My first thought was you forgot to set Texture Mapping from Generated to UV. But you already did that.

It is suspicious when the render preview (material panel) shows the small tiles too. In such a case it is a problem of the Material as the preview has it’s own mesh.

I think when I tell you what the problem is you will slap your head :wink:

look at the Texture tab/Mapping setting (and there the last couple of controls) In doubt play with the values :spin: or compare with a newly added texture.

Thank you for the reply, Monster.

You may think of me as an idiot, and I’m not offended if you do, but I don’t still don’t understand the problem. I looked under the mapping and saw nothing wrong, my usual settings for texturing. Unless I completely misread what you wrote, which is entirely possible seeing as I’ve been getting little sleep lately and my brain is a bit slow at the moment.
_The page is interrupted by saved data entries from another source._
(** C10.  [rankFingerings] does not change its input: on a store where the
    argument is an array of fingering objects, the call returns, every cell
    that existed before the call (the input array with its elements in
    their order, each element object, each array of positions) has the same
    content after it, the array returned is a new cell, and its elements
    are new objects, as many as the input has; the sort writes to the new
    array only. *)
Theorem rankFingerings_preserves_input
    (h : FingeringScorer.store) (fingerings : FingeringScorer.loc) :
  FingeringScorer.wellFormed h fingerings ->
  exists ranked h' elements scored,
    FingeringScorer.rankFingerings fingerings h = Some (ranked, h')
    /\ preserves h h'
    /\ h !! fingerings = Some (FingeringScorer.FingeringArray elements)
    /\ h' !! fingerings = Some (FingeringScorer.FingeringArray elements)
    /\ Forall (fun l => h' !! l = h !! l) elements
    /\ h !! ranked = None
    /\ h' !! ranked = Some (FingeringScorer.FingeringArray scored)
    /\ length scored = length elements
    /\ Forall (fun l => h !! l = None) scored.
Proof.
  intros (elements & Harr & Hall).
  destruct (mapScore_spec elements h Hall)
    as (mapped & h1 & Hmap & Hp1 & Hlen & Hfresh).
  destruct (alloc_fresh (FingeringScorer.FingeringArray mapped) h1)
    as (arr & Halloc & Harr1).
  set (h2 := <[arr := FingeringScorer.FingeringArray mapped]> h1) in *.
  assert (Hp2 : preserves h1 h2) by (apply preserves_insert_fresh, Harr1).
  destruct (readAll_spec mapped h2) as (objects & Hread & Hfst).
  { eapply Forall_impl; [exact Hfresh|].
    intros l [_ [o Ho]]. exists o. apply Hp2, Ho. }
  set (sorted :=
         map fst (js_sort (fun a b => FingeringScorer.scoredAfter (snd a) (snd b))
                          objects)).
  assert (Hperm : sorted ≡ₚ mapped).
  { unfold sorted. rewrite js_sort_Permutation. rewrite Hfst. reflexivity. }
  exists arr, (<[arr := FingeringScorer.FingeringArray sorted]> h2), elements, sorted.
  assert (Harr0 : h !! arr = None) by (eapply preserves_fresh; eassumption).
  assert (Hp : preserves h (<[arr := FingeringScorer.FingeringArray sorted]> h2)).
  { intros l c Hl. rewrite lookup_insert_ne by (intros ->; congruence).
    apply Hp2, Hp1, Hl. }
  split; [|split; [|split; [|split; [|split; [|split; [|split; [|split]]]]]]].
  - unfold FingeringScorer.rankFingerings, FingeringScorer.bind,
      FingeringScorer.readArray.
    rewrite Harr, Hmap, Halloc.
    unfold FingeringScorer.sortByScore, FingeringScorer.bind,
      FingeringScorer.readArray, FingeringScorer.write, FingeringScorer.ret.
    fold h2. unfold h2 at 1. rewrite lookup_insert_eq. rewrite Hread.
    unfold h2 at 1. rewrite lookup_insert_eq. reflexivity.
  - exact Hp.
  - exact Harr.
  - apply Hp, Harr.
  - eapply Forall_impl; [exact Hall|].
    intros l (f & ps & Hf & _). rewrite Hf. apply Hp, Hf.
  - exact Harr0.
  - apply lookup_insert_eq.
  - rewrite (Permutation_length Hperm). exact Hlen.
  - rewrite Hperm. eapply Forall_impl; [exact Hfresh|].
    intros l [Hl _]. exact Hl.
Qed.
If you’d like to take another look, I’ve packed the files this time.

Credits:

Rock Texture by *Nobiax (deviantART)
Sky Texture by Frecle SkyPanorama

:GameDev2.blend (5.62 MB)

Hello again,
your objects have “normals” pointing the wrong way!
Once corrected, the file works well…don’t use TGA format for “basic” textures, keep it where transparency is needed!
Use mainly JPG with 85/90% compression, its a good compromise quality/file size!
Bye
ps. Try with a simple cube, if it works, make simple games, maybe?
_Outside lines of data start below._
(** The file with the blank in its name, added to the playlist. *)
Definition listing_c : Player :=
  exec_all exact env_demo [OpenFileDialog [path_c]; AddSelectedFiles] init_player.

(** The player holds the thread [tid], which is in its loop between two
    chunks. *)
Definition live_between_chunks (p : Player) (tid : nat) : Prop :=
  exists t sr cf data pending,
    audio_thread p = Some tid /\ threads p !! tid = Some t /\
    phase t = Streaming sr cf data pending false.

(** ** The history list of the window

    [addToHistory] also appends a line to the [historyList] widget, and
    [playHistoryTrack] takes the row of the line that was clicked as an
    index into the deque.  [rows] holds, for each line of the widget, the
    track the line was made from. *)
Record HistoryView := {
  deque : list AudioTrack;
  rows : list AudioTrack
}.

(** [addToHistory] on the deque and the widget *)
Definition addToHistory_view (track : AudioTrack) (v : HistoryView) : HistoryView :=
  if existsb (same_track track) (deque v) then v
  else {| deque := take 100 (track :: deque v); rows := rows v ++ [track] |}.

(** The history after the tracks of [l] were started, the first first. *)
Definition history_view_after (l : list AudioTrack) : HistoryView :=
  fold_left (fun v track => addToHistory_view track v) l {| deque := []; rows := [] |}.
Lemma covered_grid_revenue_delta_bound_witness :
  (forall r, In r scenario.C_demand -> 0 <= fare_of scenario.fare_2 (route_id r))
  /\ (forall route ts,
        In route (map route_id scenario.C_demand) ->
        In ts (map timestamp scenario.C_demand) ->
        exists r, In r scenario.C_demand /\ route_id r = route /\ timestamp r = ts)
  /\ 0 < np.sum (map (fun r => validations r * fare_of scenario.fare_2 (route_id r))
                   scenario.C_demand)
  /\ solve_succeeds 0 scenario.C_solver
       (build_model scenario.C_demand scenario.C_capacity scenario.fare_2 scenario.C_config)
  /\ exists out,
      optimize_demand (Some scenario.C_solver) scenario.C_demand scenario.C_capacity
        scenario.fare_2 scenario.C_config = Return out
      /\ List.length out = 3%nat
      /\ Forall (fun o => - (revenue_tolerance scenario.C_config * 100)
                          <= revenue_delta_pct o) out.
Proof.
  assert (Hfare : forall r, In r scenario.C_demand ->
                            0 <= fare_of scenario.fare_2 (route_id r)).
  { intros r [<- | [<- | [<- | []]]]; vm_compute; discriminate. }
  assert (Hcover : forall route ts,
             In route (map route_id scenario.C_demand) ->
             In ts (map timestamp scenario.C_demand) ->
             exists r, In r scenario.C_demand /\ route_id r = route /\ timestamp r = ts).
  { intros route ts Hr Hts.
    assert (Hroute : route = "R1"%string).
    { simpl in Hr. destruct Hr as [<- | [<- | [<- | []]]]; reflexivity. }
    subst route. apply in_map_iff in Hts. destruct Hts as (r & <- & Hin).
    exists r. split; [exact Hin|]. split; [|reflexivity].
    destruct Hin as [<- | [<- | [<- | []]]]; reflexivity. }
  assert (Hbase : 0 < np.sum (map (fun r => validations r
                                             * fare_of scenario.fare_2 (route_id r))
                                scenario.C_demand)).
  { vm_compute. reflexivity. }
  split; [exact Hfare|]. split; [exact Hcover|]. split; [exact Hbase|].
  split; [exact C_solver_succeeds|].
  eexists. split; [reflexivity|]. split; [reflexivity|].
  exact (covered_grid_revenue_delta_bound scenario.C_solver scenario.C_demand
           scenario.C_capacity scenario.fare_2 scenario.C_config _ Hfare Hcover Hbase
           eq_refl C_solver_succeeds).
Defined.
Well, I use the .tga textures because that’s what they are stock where I get them from, I then bake the textures to the UV map and save the image to .png or .jpg.

The game I am making now might require a more powerful engine, but as of now, I can’t find any good game engines the have a very friendly UI. I’ve tried Unity, but I’d need the Pro version features and I don’t have $1500 to shell out for it. CryENGINE 3 was good until I saved a file, closed, and reopened later to find the textures messed up.
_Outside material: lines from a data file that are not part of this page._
(** ** Runs that stop in the cleaning step *)

Lemma main_stops_in_preprocess_data
    (dt_date : Z -> datetime.date) (dt_hour : Z -> Z)
    (Timestamp : string -> Z) (to_datetime : string -> option (option Z))
    (args : arguments) (w : world) (raw : list RawReading.t) (e : exn) :
  loads w (input_file args) raw ->
  (forall w0,
     fst (preprocess_data Timestamp to_datetime
            (Awair.mk (Some (RawFrame raw)) None None None)
            (output_dir args) w0) = Raised e) ->
  let run := main dt_date dt_hour Timestamp to_datetime args w in
  fst run = Raised e /\ written (snd run) = written w.
Proof.
  intros Hl Hp run. subst run. unfold main, Awair_init.
  pose proof (read_data_loads (Awair.mk None None None None) _ _ _ Hl) as R0.
  destruct (silent_read_data (Awair.mk None None None None)
              (input_file args) w) as [_ [W0 _]].
  rewrite (bind_step _ _ _ _ R0).
  set (w0 := snd (read_data _ (input_file args) w)) in *.
  cbn [Awair.hourly Awair.daily Awair.monthly].
  rewrite (bind_raised _ _ _ _ (Hp w0)). cbn [fst snd].
  split; [reflexivity|].
  destruct (writes_last_preprocess_data Timestamp to_datetime
              (Awair.mk (Some (RawFrame raw)) None None None)
              (output_dir args) w0) as [_ [_ W1]].
  rewrite (Hp w0) in W1. now rewrite W1.
Qed.

(** X11.  A time text that the conversion rejects is fatal: when the input
    file can be read and [to_datetime] raises on the time text of one of
    its rows, [main] ends with an uncaught exception, exit status 1, and
    has written no file; the row is not skipped.  (An empty cell is not
    rejected: it becomes [NaT].) *)
Theorem rejected_time_text_is_fatal
    (dt_date : Z -> datetime.date) (dt_hour : Z -> Z)
    (Timestamp : string -> Z) (to_datetime : string -> option (option Z))
    (args : arguments) (w : world) (raw : list RawReading.t) :
  loads w (input_file args) raw ->
  Exists (rejected to_datetime) raw ->
  let run := main dt_date dt_hour Timestamp to_datetime args w in
  (exists what, fst run = Raised (OtherError what))
  /\ exit_status (fst run) = 1
  /\ written (snd run) = written w.
Proof.
  intros Hl Hx run.
  destruct (main_stops_in_preprocess_data dt_date dt_hour Timestamp
              to_datetime args w raw (OtherError "ParserError") Hl)
    as [R W].
  - intros w0.
    now rewrite (preprocess_data_rejected Timestamp to_datetime
                   (Awair.mk (Some (RawFrame raw)) None None None) raw
                   (output_dir args) w0 eq_refl Hx).
  - fold run in R, W. rewrite R. cbn [exit_status]. eauto.
Qed.

Lemma rejected_time_text_is_fatal_witness :
  let dt_date := fun t : Z => datetime.mkdate 2019 4 (1 + t / 86400) in
  let dt_hour := fun t : Z => (t mod 86400) / 3600 in
  let Timestamp := fun s : string =>
    if String.eqb s "2019-04-01" then 0 else 2592000 in
  let to_datetime := fun s : string =>
    if String.eqb s "a" then Some (Some 100)
    else if String.eqb s "b" then Some (Some 200)
    else if String.eqb s EmptyString then Some None
    else None in
  let run :=
    main dt_date dt_hour Timestamp to_datetime complete_args complete_world in
  (exists what, fst run = Raised (OtherError what))
  /\ exit_status (fst run) = 1
  /\ written (snd run) = written complete_world.
Proof.
  intros dt_date dt_hour Timestamp to_datetime run.
  apply (rejected_time_text_is_fatal dt_date dt_hour Timestamp to_datetime
           complete_args complete_world raw_sample).
  - split; [reflexivity | split; [reflexivity|]].
    right. split; vm_compute; reflexivity.
  - unfold raw_sample.
    do 5 apply Exists_cons_tl. apply Exists_cons_hd. reflexivity.
Defined.

(** X12.  A first output file that cannot be written, for instance
    because the output directory is missing, is fatal: when the input file
    can be read and no time text is rejected, [main] ends with an uncaught
    exception, exit status 1, and has written no file. *)
Theorem unwritable_output_is_fatal
    (dt_date : Z -> datetime.date) (dt_hour : Z -> Z)
    (Timestamp : string -> Z) (to_datetime : string -> option (option Z))
    (args : arguments) (w : world) (raw : list RawReading.t)
    (data0 : list Reading.t) :
  loads w (input_file args) raw ->
  convert_datetime to_datetime raw = Some data0 ->
  writable w (os_path.join (output_dir args) "data.csv") = false ->
  let run := main dt_date dt_hour Timestamp to_datetime args w in
  (exists what, fst run = Raised (OtherError what))
  /\ exit_status (fst run) = 1
  /\ written (snd run) = written w.
Proof.
  intros Hl Hc Hw run.
  destruct (silent_read_data (Awair.mk None None None None)
              (input_file args) w) as [[_ [_ [_ [_ G0]]]] _].
  pose proof (read_data_loads (Awair.mk None None None None) _ _ _ Hl) as R0.
  assert (Hp :
    fst (preprocess_data Timestamp to_datetime
           (Awair.mk (Some (RawFrame raw)) None None None) (output_dir args)
           (snd (read_data (Awair.mk None None None None)
                   (input_file args) w)))
    = Raised (OtherError "OSError")).
  { apply (preprocess_data_unwritable Timestamp to_datetime
             (Awair.mk (Some (RawFrame raw)) None None None) raw data0);
      [reflexivity | exact Hc | now rewrite G0]. }
  subst run. unfold main, Awair_init.
  destruct (silent_read_data (Awair.mk None None None None)
              (input_file args) w) as [_ [W0 _]].
  rewrite (bind_step _ _ _ _ R0).
  cbn [Awair.hourly Awair.daily Awair.monthly].
  rewrite (bind_raised _ _ _ _ Hp). cbn [fst snd exit_status].
  split; [eauto | split; [reflexivity|]].
  destruct (writes_last_preprocess_data Timestamp to_datetime
              (Awair.mk (Some (RawFrame raw)) None None None)
              (output_dir args)
              (snd (read_data (Awair.mk None None None None)
                      (input_file args) w))) as [_ [_ W1]].
  rewrite Hp in W1. now rewrite W1.
Qed.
Thank you for the tips, I’ll keep them in mind!

And if you wouldn’t mind suggesting a good, preferably free, game engine that runs on python scripting, I would very much appreciate it. I love Blender to death, but I also need to have certain features available, such as particle instances, video textures, stuff like that. I’m sure I could do it with a script, but I’m still learning python scripting.

Thank you all for your help!

You can see it in the preview view … the sphere has a lot of small tiles too.

(using the color grid)
Your texture has a size of 25 … which in difference to mesh scale makes the texture appear smaller (not larger). Because of the repeat your get your texture 25 times repeated rather that just once.

Simply set both sizes to 1 and you can admire the beauty of your texture in full size.

(the same color grid with a size of 1)

I guessed you had problems because of the tiled texture because I do not see any further problems (except the missing texture).What I can see the normals are pointing up as it should be.

Maybe you mean something else. In that case I’m sorry. I do not see it.

This is what I get after correcting the size:


Well, I had it tiled to be 25 x and 25 y, so I could get the texture tiled to the proper size. Afterward, I would bake the texture and re-enter it to the mesh at 1 to 1 scale. Maybe I could edit it from the beginning in GIMP. My main thoughts are: I usually set the tiling to be more than 1 to 1, and it would display fine. Ever since the latest release I have had this happen. I’ll just set the texture in GIMP before I place it onto the mesh from now on. Thank you for your help.

I have discovered that the problem really lies in my PC. I tried the same island scene with the same settings on my laptop, and it works fine. I thank all of you for your kind help in my dilemma! I think I can say it’s solved. I do have one question though, is there a good workflow for recalculating the normals besides the “Recalculate Normals” button? I have found the the button sometimes doesn’t get it quite right and flips normals that were face the proper direction to begin with. I could do it by hand, but that could take a while.

Well, “Recalculate normals” is the “good” tool…but sometimes you object have faces not “connected”, so when you recalculate/switch normals, the “good” ones became “wrong” and vice-versa!
Select the “good”, hide them, then select the “bad”, press W key and choose “Flip Normals” in the pop-up menu.